» **EXERCISE BRIEF**
Transcribe the data exactly, stopping after the "Section Controller." line.

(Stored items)
(* ===== verification/MaintenanceController.v ===== *)
(** The DPUNodeMaintenance controller (dpunodemaintenance_controller.go): when a node
    effect is applied, when it counts as applied, and when it is taken back.

    The clock is read once per reconcile.  The deferred patch is the last call of
    [Reconcile]. *)

From S2P Require Import Prelude.
From S2P Require Import Meta.
From S2P Require Import Conditions.
From S2P Require Import DPUTypes.
From S2P Require Import Kubernetes.
From S2P Require Import FakeClient.
From S2P Require Import Allocator.
From S2P Require Import Maintenance.
From S2P Require Import ClusterMetadata.
From S2P Require Import WriteLog.
From S2P Require Import TraceLogic.
From S2P Require Import MaintenanceTypes.
From S2P Require Import NodeEffectActions.

Definition defaultMaxUnavailableDPUNodes : Z := 50.

(** What a reconcile returns: when to come back, the error, and the object. *)
Abbreviation Result := (Z * option GoError * DPUNodeMaintenance)%type (only parsing).

Section Controller.
Context {W : Type} {C : MaintenanceClient W} {K : Codec} {R : MapRange} {P : PodParser} {API : MetaAPI} {FA : FinalizerAPI}.
Context (options : DPUNodeMaintenanceOptions) (now : Time).

Definition IsDPUNodeReady (dpuNode : DPUNode) : bool :=
  match FindStatusCondition (dn_Conditions dpuNode) DPUNodeConditionReady with
  | Some condition => status_is ConditionTrue condition
  | None => false
  end.

Definition ensureStatusDefaults (d : DPUNodeMaintenance) : DPUNodeMaintenance :=
  let wait := match dnm_MultiDPUOperationsSyncWaitTime d with
              | None => Some (MultiDPUOperationsSyncWaitTime options)
              | Some w => Some w
              end in
  let defaultMaxUnavailable :=
    if (MaxUnavailableDPUNodes options <? 1)%Z then defaultMaxUnavailableDPUNodes else MaxUnavailableDPUNodes options in
  let max := match dnm_MaxUnavailableDPUNodes d with
             | Some m => if (m <? 1)%Z then Some defaultMaxUnavailable else Some m
             | None => Some defaultMaxUnavailable
             end in
  with_dnm_Sync (dnm_NodeEffectSyncStartTime d) wait max d.

(** ** The gate *)

(** A node that counts as unavailable, now or in a moment. *)
Definition not_available (dn : DPUNode) : bool :=
  negb (IsDPUNodeReady dn) ||
  match FindStatusCondition (dn_Conditions dn) DPUNodeConditionNodeEffectInProgress with
  | Some condition => status_is ConditionTrue condition
  | None => false
  end.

» **WRITTEN REPLY**
(* ===== verification/MaintenanceController.v ===== *)
(** The DPUNodeMaintenance controller (dpunodemaintenance_controller.go): when a node
    effect is applied, when it counts as applied, and when it is taken back.

    The clock is read once per reconcile.  The deferred patch is the last call of
    [Reconcile]. *)

From S2P Require Import Prelude.
From S2P Require Import Meta.
From S2P Require Import Conditions.
From S2P Require Import DPUTypes.
From S2P Require Import Kubernetes.
From S2P Require Import FakeClient.
From S2P Require Import Allocator.
From S2P Require Import Maintenance.
From S2P Require Import ClusterMetadata.
From S2P Require Import WriteLog.
From S2P Require Import TraceLogic.
From S2P Require Import MaintenanceTypes.
From S2P Require Import NodeEffectActions.

Definition defaultMaxUnavailableDPUNodes : Z := 50.

(** What a reconcile returns: when to come back, the error, and the object. *)
Abbreviation Result := (Z * option GoError * DPUNodeMaintenance)%type (only parsing).

Section Controller.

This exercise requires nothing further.